§ What the task asks: Copy the entries exactly, through the "(ip = IPv4 →" line.

§ Listed entries:

Lemma holds_rules_change v v' p ip anchor l :
  anchor ∈ dynamic_anchors → holds valid v p ip →
  (∀ c, c ≠ actual_chain anchor → v' ip kFilterTable c = v ip kFilterTable c) →
  (ip = IPv4 → v' ip kFilterTable (actual_chain anchor) = Some (Rule <$> l)) →
  (ip ≠ IPv4 → v' ip kFilterTable (actual_chain anchor) = v ip kFilterTable (actual_chain anchor)) →
  holds valid v' (set_rules anchor l p) ip.
Proof using.
  intros Hdyn [[rest Ho] Hr Ha Hs] Hother Hv4 Hv6.
  assert (anchor ∈ known_anchors) as Hk.
  { unfold dynamic_anchors in Hdyn. rewrite !elem_of_cons, elem_of_nil in Hdyn. unfold known_anchors.
    destruct Hdyn as [->|[->|[->|[]]]]; listed. }
  split.
  - exists rest. rewrite Hother; [done|]. apply not_eq_sym, actual_output.
  - rewrite Hother; [done|]. by apply not_eq_sym, actual_root.
  - intros a Hin. cbn. rewrite Hother; [by apply Ha|]. by apply anchor_actual.
  - intros a Hin. destruct (decide (a.1 = anchor)) as [Heq|Hne].
    + destruct (decide (ip = IPv4)) as [->|Hip].
      * rewrite Heq, Hv4 by done. f_equal. unfold rules_of. rewrite Heq. cbn.
        unfold dynamic_anchors in Hdyn. rewrite !elem_of_cons, elem_of_nil in Hdyn.
        destruct Hdyn as [->|[->|[->|[]]]]; reflexivity.
      * rewrite Heq, Hv6, <- Heq, (Hs a Hin) by done. f_equal. unfold rules_of.
        rewrite !decide_False by naive_solver. done.
    + rewrite Hother; [|intros E%actual_chain_inj; done]. rewrite (Hs a Hin). f_equal.
      unfold rules_of. cbn. unfold dynamic_anchors in Hdyn. rewrite !elem_of_cons, elem_of_nil in Hdyn.
      destruct (decide (ip = IPv4 ∧ a.1 = "320.allowDNS")) as [[_ E]|_].
      { rewrite decide_False; [done|]. congruence. }
      destruct (decide (ip = IPv4 ∧ a.1 = "120.blockNets")) as [[_ E]|_].
      { rewrite decide_False; [done|]. congruence. }
      destruct (decide (ip = IPv4 ∧ a.1 = "110.allowNets")) as [[_ E]|_]; [|done].
      rewrite decide_False; [done|]. congruence.
Qed.

Lemma update_anchor_refines anchor rules s p :
  anchor ∈ dynamic_anchors → Forall (λ r, plain r = true) rules → refines valid (chains_of s) p →
  refines valid (chains_of (update_anchor anchor rules s).2) (set_rules anchor (List.filter valid rules) p).
Proof using HI.
  intros Hdyn Hpl [H4 H6]. unfold update_anchor. rewrite bind_run.
  set (s1 := (execute (FlushAnchor anchor) s).2).
  set (s2 := (for_each rules _ s1).2).
  assert (keeps (λ ip t c, ip ≠ IPv4 ∨ t ≠ kFilterTable ∨ c ≠ actual_chain anchor) s s2) as Hk.
  { etrans; [|apply (keeps_appends IPv4 (actual_chain anchor) (AppendAnchor anchor)); done].
    apply keeps_execute; [done|]. intros ip t c [= <- <- <-]. tauto. }
  assert (∃ a, a ∈ anchors_of IPv4 ∧ a.1 = anchor) as (a & Hin & Ea).
  { exists (anchor, []). split; [|done]. unfold dynamic_anchors in Hdyn. rewrite !elem_of_cons, elem_of_nil in Hdyn.
    destruct Hdyn as [->|[->|[->|[]]]]; apply (bool_decide_unpack _); vm_compute; exact Logic.I. }
  split.
  - apply (holds_rules_change (chains_of s) _ _ IPv4 anchor _ Hdyn H4); [intros c Hc; apply Hk; auto| |done].
    intros _. apply (append_rules IPv4 (actual_chain anchor) (AppendAnchor anchor) rules []); [done|done|].
    subst s1. destruct (execute_interp (FlushAnchor anchor) s) as [d Hd]; [done|]. rewrite Hd. cbn.
    rewrite on_chain_eq. rewrite <- Ea. by rewrite (holds_rules _ _ _ _ H4 a Hin).
  - apply (holds_rules_change (chains_of s) _ _ IPv6 anchor _ Hdyn H6); [|done|]; intros; apply Hk; auto.
Qed.

Lemma plain_app a b : plain (a +:+ b) = plain a && plain b.
Proof.
  unfold plain. induction a as [|c a IH]; [done|].
  rewrite append_String. cbn [String.list_ascii_of_string forallb]. by rewrite IH, andb_assoc.
Qed.

(** A rule around a plain server is plain. *)
Ltac plain_rules :=
  match goal with H : Forall _ ?l |- Forall _ (_ ?l) =>
    induction H as [|server l Hs _ IH]; [constructor|]; cbn;
    repeat (apply Forall_cons; split; [by rewrite ?plain_app, Hs|]); exact IH
  end.

Lemma plain_dns l : Forall (λ r, plain r = true) l → Forall (λ r, plain r = true) (getDNSRules l).
Proof. intros H. plain_rules. Qed.
Lemma plain_allow l : Forall (λ r, plain r = true) l → Forall (λ r, plain r = true) (getAllowRule l).
Proof. intros H. plain_rules. Qed.
Lemma plain_block l : Forall (λ r, plain r = true) l → Forall (λ r, plain r = true) (getBlockRule l).
Proof. intros H. plain_rules. Qed.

§ Solution to the exercise:
Lemma holds_rules_change v v' p ip anchor l :
  anchor ∈ dynamic_anchors → holds valid v p ip →
  (∀ c, c ≠ actual_chain anchor → v' ip kFilterTable c = v ip kFilterTable c) →
  (ip = IPv4 → v' ip kFilterTable (actual_chain anchor) = Some (Rule <$> l)) →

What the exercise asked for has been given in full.